At peak operating capacity the maximum number of truck pass-bys per day could be as high as 500. Since these trucks will weigh between 20 and 35 tonnes, extensive and expensive damage is likely to result to local roads. Aside from the costly damage, there are safety issues related to this tremendous increase to heavy truck traffic in the area. Vehicular traffic along this road includes children on bicycles, school busses, slow-moving farm vehicles, ATVs, snowmobiles and tourist traffic; is it reasonable to expect to add hundreds of trucks per day to Shelter Valley road and not see a significant increase in serious traffic accidents? It is also unclear what routes trucks may take to and from the pit. Although the proposal suggests that most trucks will travel east on Shelter Valley Road, they may travel west (if the delivery site makes this the shortest route) and thereby inconvenience residents along the entire length of Shelter Valley Road. Trucks that do travel east will meet Percy Street at the bottom of a steep hill, creating potential safety problems with heavily loaded trucks.
The proposed gravel pit will have a significant negative impact on the local environment, due to increased noise and vibration due to large trucks (possibly in excess of 30 tonnes) and stationary equipment operation, and dust produced during aggregate extraction. In addition, the proposed pit may result in disturbances to a previously closed hazardous waste disposal area (the exact location of which is unclear), and will require the development of an intrusive roadway through an Environmental Control area, associated with a Cold Creek tributary.

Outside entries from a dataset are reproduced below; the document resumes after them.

Definition PublishMarketStateChanged (events : list MarketStateChangedEvent) (cursor : PollerCursor) :
    M St (result unit) :=
  match events with
  | [] => saveCursor cursor
  | _ =>
      try! _ := SpotWorker.BeginTransaction else wrap (op_PublishMarket +:+ ": begin tx") in
      with_rollback (
        let! r := saveEvents events in
        match r with
        | Some err => mret (Err err)
        | None =>
            try! _ := SaveCursorTransaction cursor else wrap (op_PublishMarket +:+ ": save cursor") in
            try! _ := commitTransaction else wrap (op_PublishMarket +:+ ": commit") in
            mret (Ok tt)
        end)
  end.
End Producer.

(** ** MarketPoller *)

Section Poller.
Context {St R : Type} `{HRd : Redis R} `{HR : !Has R St} `{PT : PgTypes} `{C : Collation}
  `{U : GoLib} `{MJ : MarketJson} `{TT : PbTime} `{PB : !ProtoCodec}
  `{HD : !Has (pg SpotDB) St} `{HP : !Has poller St}.
Variable cfg : poller_config.

Definition set_poller (lastSeenAt : Z) (lastSeenID : UUID) : M St unit :=
  modify (upd {| pl_lastSeenAt := lastSeenAt; pl_lastSeenID := lastSeenID |}).

Definition loadCursor : M St (result unit) :=
  let! r := cursor_Get marketStateChangedPollerName in
  match r with
  | Err err =>
      if is_sent PgxErrNoRows err then set_poller zero_time uuid_Nil ;;! mret (Ok tt)
      else mret (Err err)
  | Ok cursor => set_poller (pc_LastSeenAt cursor) (pc_LastSeenID cursor) ;;! mret (Ok tt)
  end.

Definition Init (nilContext : bool) : M St (result unit) :=
  if nilContext then mret (Err (EMsg "market poller init: nil context"))
  else
    try! _ := loadCursor else wrap "load market poller cursor" in
    mret (Ok tt).

Fixpoint buildMarketStateChangedEvents (markets : list Market) :
    M St (result (list MarketStateChangedEvent)) :=
  match markets with
  | [] => mret (Ok [])
  | market :: markets =>
      let! c := ctx_Err in
      match c with
      | Some err => mret (Err err)
      | None =>
          let! id := uuid_New in
          let event := {| mse_EventID := id; mse_MarketID := mkt_ID market;
                          mse_Enabled := mkt_Enabled market; mse_DeletedAt := mkt_DeletedAt market;
                          mse_UpdatedAt := mkt_UpdatedAt market |} in
          let! r := buildMarketStateChangedEvents markets in
          mret (res_map (cons event) r)
      end
  end.

(** [markets] is not empty: its first element stands in for the panic. *)
Definition buildNextPollerCursor (market : Market) (markets : list Market) : PollerCursor :=
  let last := List.last markets market in
  {| pc_PollerName := marketStateChangedPollerName; pc_LastSeenAt := mkt_UpdatedAt last;
     pc_LastSeenID := mkt_ID last |}.

Definition processNextBatch : M St (result (list UUID * bool)) :=
  let! s := get in
  let p : poller := prj s in
  try! markets := ListUpdatedSince (pl_lastSeenAt p) (pl_lastSeenID p) (pc_batchSize cfg) else id in
  match markets with
  | [] => mret (Ok ([], false))
  | market :: _ =>
      let updatedIDs := mkt_ID <$> markets in
      try! events := buildMarketStateChangedEvents markets else id in
      let nextCursor := buildNextPollerCursor market markets in
      try! _ := PublishMarketStateChanged events nextCursor else id in
      set_poller (pc_LastSeenAt nextCursor) (pc_LastSeenID nextCursor) ;;!
      mret (Ok (updatedIDs, len markets =? pc_batchSize cfg))
  end.

(** Its errors are logged. *)
Definition refreshCache (updatedIDs : list UUID) : M St unit :=
  match updatedIDs, pc_cacheRefresher cfg with
  | [], _ | _, None => mret tt
  | _, Some viewer =>
      InvalidateByIDs updatedIDs ;;!
      RefreshAll viewer ;;!
      mret tt
  end.

(** The loop of [poll]: [None] when the fuel runs out, with the ids collected
    so far. *)
Fixpoint poll_loop (fuel : nat) (updatedIDs : list UUID) : M St (option (result unit) * list UUID) :=
  match fuel with
  | O => mret (None, updatedIDs)
  | S fuel =>
      let! c := ctx_Err in
      match c with
      | Some err => mret (Some (Err err), updatedIDs)
      | None =>
          let! r := processNextBatch in
          match r with
          | Err err => mret (Some (Err err), updatedIDs)
          | Ok (batchUpdatedIDs, hasMore) =>
              let updatedIDs := updatedIDs ++ batchUpdatedIDs in
              if negb hasMore then mret (Some (Ok tt), updatedIDs) else poll_loop fuel updatedIDs
          end
      end
  end.

Definition poll (fuel : nat) : M St (option (result unit)) :=
  let! (r, updatedIDs) := poll_loop fuel [] in
  match r with
  | None => mret None
  | Some r => refreshCache updatedIDs ;;! mret (Some r)
  end.

(** Run for the ticks it receives before its context ends: [None] when a poll
    runs out of fuel. *)
Fixpoint Run_loop (fuel : nat) (what : string) (polls : nat) : M St (option (result unit)) :=
  match polls with
  | O => mret (Some (Ok tt))
  | S polls =>
      let! r := poll fuel in
      match r with
      | None => mret None
      | Some (Err err) =>
          let! c := ctx_Err in
          mret (Some match c with Some _ => Ok tt | None => Err (wrap what err) end)
      | Some (Ok _) => Run_loop fuel "scheduled poll" polls
      end
  end.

Even though the proposed extraction will not proceed below the water table, it is nonetheless very likely to interfere with local wells and ponds. Disturbance of the overlying gravel may allow contaminants (such as dust suppressant, fuel and oil) to enter the local groundwater. In addition, large amounts of water will likely be removed from the aquifer; aggregate facilities of this size may use hundreds of thousands of litres of water per day at peak capacity, to wash gravel and suppress dust. Although the current site plan claims that no water taking will be required at the site, water is porposed as the primary dust suppressant. Water may be drawn from ponds on adjacent property and a water taking permit may be applied for in the future, allowing water to be drawn from a well on the site.

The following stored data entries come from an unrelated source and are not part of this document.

(* ===== verification/Config.v ===== *)
(** * Configuration
      (shared/config, orderService/config/load.go, spotService/config/load.go)

    The configuration records and their validators, which return the first
    violated rule.  The values read from the file and the environment are
    inputs of [OrderLoad] and [SpotLoad]; the file format and the environment
    are not modelled.  The components' own settings are projections of a
    configuration, and a validated one satisfies what their theorems ask
    for. *)

From S2P Require Import Prelude GoStrings GoErrors Effects Kafka KafkaConsumer RateLimit Outbox OrderService Auth SpotDb MarketView MarketPoller.
From Stdlib Require Import SpecFloat.
Local Open Scope string_scope.
Local Open Scope list_scope.
Local Open Scope Z_scope.

(** ** Parts of Go's library *)

(** The verbs %q of strings and %v of floats. *)
Class Fmt := { fmt_q : string -> string; fmt_v : spec_float -> string }.

Definition float_0 : spec_float := S754_zero false.
Definition float_1 : spec_float := S754_finite false 4503599627370496 (-52).

(** Position of the first and of the last occurrence of a byte. *)
Fixpoint IndexByte (s : string) (c : ascii) : option nat :=
  match s with
  | "" => None
  | String d s => if bool_decide (c = d) then Some 0%nat else S <$> IndexByte s c
  end.

Fixpoint LastIndexByte (s : string) (c : ascii) : option nat :=
  match s with
  | "" => None
  | String d s => match LastIndexByte s c with
                  | Some i => Some (S i)
                  | None => if bool_decide (c = d) then Some 0%nat else None
                  end
  end.

(** [s[i:j]]. *)
Definition slice (s : string) (i j : nat) : string := str_take (j - i) (str_drop i s).

(** net.SplitHostPort; the error is an [*AddrError]. *)
Definition SplitHostPort (hostport : string) : result (string * string) :=
  let addrErr why := Err (EMsg ("address " +:+ hostport +:+ ": " +:+ why)) in
  let n := String.length hostport in
  let missingPort := "missing port in address" in
  let tooManyColons := "too many colons in address" in
  match LastIndexByte hostport ":" with
  | None => addrErr missingPort
  | Some i =>
      let port := str_drop (S i) hostport in
      let finish host j k :=
        if str_mem "[" (str_drop j hostport) then addrErr "unexpected '[' in address"
        else if str_mem "]" (str_drop k hostport) then addrErr "unexpected ']' in address"
        else Ok (host, port) in
      match hostport with
      | String "[" _ =>
          match IndexByte hostport "]" with
          | None => addrErr "missing ']' in address"
          | Some end_ =>
              if (S end_ =? n)%nat then addrErr missingPort
              else if (S end_ =? i)%nat then finish (slice hostport 1 end_) 1%nat (S end_)
              else match str_drop (S end_) hostport with
                   | String ":" _ => addrErr tooManyColons
                   | _ => addrErr missingPort
                   end
          end
      | _ =>
          let host := str_take i hostport in
          if str_mem ":" host then addrErr tooManyColons else finish host 0%nat 0%nat
      end
  end.

(** ** Validators *)

(** The checks of a validator in order; the first that fails is its error. *)
Fixpoint first_error (checks : list (option error)) : option error :=
  match checks with
  | [] => None
  | None :: checks => first_error checks
  | Some err :: _ => Some err
  end.

Definition fail_if (condition : bool) (text : list string) : option error :=
  if condition then Some (EMsg (String.concat "" text)) else None.

(** ** The records *)

Record ServiceConfig := { sc_Address : string; sc_Name : string; sc_MaxRecvMsgSize : Z; sc_DBURI : string }.
Record ViewMarketsConfig := { vm_DefaultLimit : Z; vm_MaxLimit : Z; vm_CacheLimit : Z }.
Record TimeoutsConfig := { to_Service : Z; to_Check : Z }.
Record HealthConfig := { hc_CheckInterval : Z; hc_SuccessThreshold : Z; hc_FailureThreshold : Z }.
Record CircuitBreakerConfig := { cb_MaxRequests : Z; cb_Interval : Z; cb_Timeout : Z; cb_MaxFailures : Z }.
Record PostgresPoolConfig := {
  pp_MaxConnections : Z; pp_MinConnections : Z; pp_MaxConnLifetime : Z; pp_MaxConnIdleTime : Z }.
Record IdempotencyConfig := {
  ic_RequestTTL : Z; ic_CompleteAttempts : Z; ic_CompleteAttemptTimeout : Z; ic_CompleteRetryDelay : Z;
  ic_CleanupTimeout : Z }.
Record RedisConfig := {
  rc_Host : string; rc_Port : Z; rc_ConnectionTimeout : Z; rc_PoolSize : Z; rc_MinIdle : Z; rc_MaxIdle : Z;
  rc_MaxActiveConns : Z; rc_IdleTimeout : Z; rc_ConnMaxLifetime : Z; rc_CacheTTL : Z; rc_MarketBlockTTL : Z;
  rc_Idempotency : IdempotencyConfig }.
Record ProducerConfig := {
  pr_MaxRetries : Z; pr_RetryBackoff : Z; pr_Timeout : Z; pr_Compression : string; pr_ChannelBufferSize : Z }.
Record ConsumerConfig := {
  co_GroupID : string; co_SessionTimeout : Z; co_HeartbeatInterval : Z; co_MaxRetries : Z; co_RetryBackoff : Z;
  co_RetryJitter : spec_float; co_MaxMessageBytes : Z; co_DLQEnabled : bool; co_DLQMaxMessageBytes : Z;
  co_RestartBackoff : Z }.
Record TopicsConfig := {
  tp_OrderCreated : string; tp_OrderStatusUpdated : string; tp_MarketStateChanged : string;
  tp_MarketStateChangedDLQ : string }.
Record OutboxConfig := {
  ob_PollInterval : Z; ob_BatchSize : Z; ob_BatchTimeout : Z; ob_MaxRetries : Z; ob_ProcessingTimeout : Z }.
Record KafkaConfig := {
  kf_Brokers : list string; kf_Producer : ProducerConfig; kf_Consumer : ConsumerConfig; kf_Topics : TopicsConfig;
  kf_Outbox : OutboxConfig }.
Record MarketPollerConfig := {
  mp_PollInterval : Z; mp_ProcessingTimeout : Z; mp_BatchSize : Z; mp_RestartBackoff : Z }.
Record RateLimiterByUserConfig := { ru_CreateOrder : Z; ru_GetOrderStatus : Z; ru_Window : Z }.
Record OrderGRPCRateLimitConfig := { og_CreateOrder : Z; og_GetOrderStatus : Z; og_RefreshToken : Z }.
Record SpotGRPCRateLimitConfig := { sg_ViewMarkets : Z; sg_GetMarketByID : Z }.
Record TracingConfig := { tc_CollectorEndpoint : string; tc_Environment : string; tc_ServiceVersion : string }.
Record MetricsConfig := {
  mt_HTTPAddress : string; mt_ReadTimeout : Z; mt_WriteTimeout : Z; mt_IdleTimeout : Z; mt_ShutdownTimeout : Z }.
Record KeepAliveConfig := {
  ka_PingTime : Z; ka_PingTimeout : Z; ka_MinPingInterval : Z; ka_PermitWithoutStream : bool }.
Record AuthVerifierConfig := { av_JWTSecret : string; av_SkipMethods : list string }.
Record AuthIssuerConfig := { ai_AccessTokenTTL : Z; ai_RefreshTokenTTL : Z }.
Record RetryConfig := {
  re_MaxAttempts : Z; re_InitialBackoff : Z; re_Jitter : spec_float; re_PerRetryTimeout : Z }.
Record LoggingConfig := { lg_Level : string; lg_Format : string; lg_ContextFieldsMax : Z }.

Record OrderConfig := {
  oc_Service : ServiceConfig; oc_SpotAddress : string; oc_Timeouts : TimeoutsConfig; oc_Log : LoggingConfig;
  oc_AuthVerifier : AuthVerifierConfig; oc_Health : HealthConfig; oc_AuthIssuer : AuthIssuerConfig;
  oc_CircuitBreaker : CircuitBreakerConfig; oc_PostgresPool : PostgresPoolConfig;
  oc_GRPCRateLimit : OrderGRPCRateLimitConfig; oc_RateLimitByUser : RateLimiterByUserConfig;
  oc_Redis : RedisConfig; oc_Tracing : TracingConfig; oc_Metrics : MetricsConfig; oc_KeepAlive : KeepAliveConfig;
  oc_Retry : RetryConfig; oc_Kafka : KafkaConfig }.

Record SpotConfig := {
  sp_Service : ServiceConfig; sp_ViewMarkets : ViewMarketsConfig; sp_Log : LoggingConfig;
  sp_AuthVerifier : AuthVerifierConfig; sp_Timeouts : TimeoutsConfig; sp_Health : HealthConfig;
  sp_PostgresPool : PostgresPoolConfig; sp_GRPCRateLimit : SpotGRPCRateLimitConfig; sp_Redis : RedisConfig;
  sp_Tracing : TracingConfig; sp_Metrics : MetricsConfig; sp_KeepAlive : KeepAliveConfig; sp_Kafka : KafkaConfig;
  sp_MarketPoller : MarketPollerConfig }.

Definition RedisConfig_Address (r : RedisConfig) : string := rc_Host r +:+ ":" +:+ itoa (rc_Port r).

(** ** validate.go *)

Definition NormalizeKafkaCompression (value : string) : string := ToLower (TrimSpace value).

Section Shared.
Context `{F : Fmt}.

Definition ValidateTCPAddress (fieldName value : string) (allowEmptyHost : bool) : option error :=
  let value := TrimSpace value in
  if bool_decide (value = "") then Some (EMsg (fieldName +:+ " is required"))
  else
    match SplitHostPort value with
    | Err err => Some (EWrap (fieldName +:+ " must be a valid host:port, got " +:+ fmt_q value +:+ ": ") err "")
    | Ok (host, port) =>
        first_error [
          fail_if (negb allowEmptyHost && bool_decide (host = ""))
            [fieldName; " must include host, got "; fmt_q value];
          fail_if (bool_decide (port = "")) [fieldName; " must include port, got "; fmt_q value]]
    end.

Definition ValidateServiceConfig (fieldPrefix : string) (cfg : ServiceConfig) (allowEmptyHost : bool) :
    option error :=
  first_error [
    fail_if (bool_decide (TrimSpace (sc_Name cfg) = "")) [fieldPrefix; ".name is required"];
    fail_if (sc_MaxRecvMsgSize cfg <=? 0)
      [fieldPrefix; ".max_recv_msg_size must be greater than 0, got "; itoa (sc_MaxRecvMsgSize cfg)];
    ValidateTCPAddress (fieldPrefix +:+ ".address") (sc_Address cfg) allowEmptyHost].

The operation of an aggregate facility on this site will result in dramatic and irrevocable changes that will destroy the scenic beauty of this area. Shelter Valley Road has become the location of choice for several new residences, due mainly to the tranquil environment and magnificent views of rolling hills. The introduction of raised berms around the extraction site will create an eyesore that will nonetheless be ineffective in screening the pit from the view of surrounding residences at higher elevations (210 to 230 m); the proposal is seriously flawed in this regard by not taking the steep local terrain into account. In addition, the proposed extraction will essentially remove a 20 m high hill, which is the highest terrain in the immediate area (230 m); surely it will not be possible to hide this fact with a 4 m berm. photos
The proposed aggregate operation has a tremendous potential for negative economic impact on the township. The economic impact will be most severe on local agricultural operations, which will suffer from dust (which can be disastrous on produce crops) and changes to the water table (which could dry up local irrigation ponds and wells). Shelter Valley road also supports several small businesses (such as artists’ studios, a camp ground and a golf course), all of which will suffer from the increased heavy truck traffic and disturbance to the ambience of the valley. Common sense dictates that the property values of numerous nearby residences and building lots will be significantly reduced; it is also likely that the construction of new residences along Shelter Valley Road will be curtailed (as will the renovation and improvement of existing homes). The tranquil rural environment currently makes Shelter Valley Road an attractive location for home construction on large lots. In addition, the region in question benefits from close proximity to the Oak Ridges Moraine, making it almost certainly a prime area for future residential development.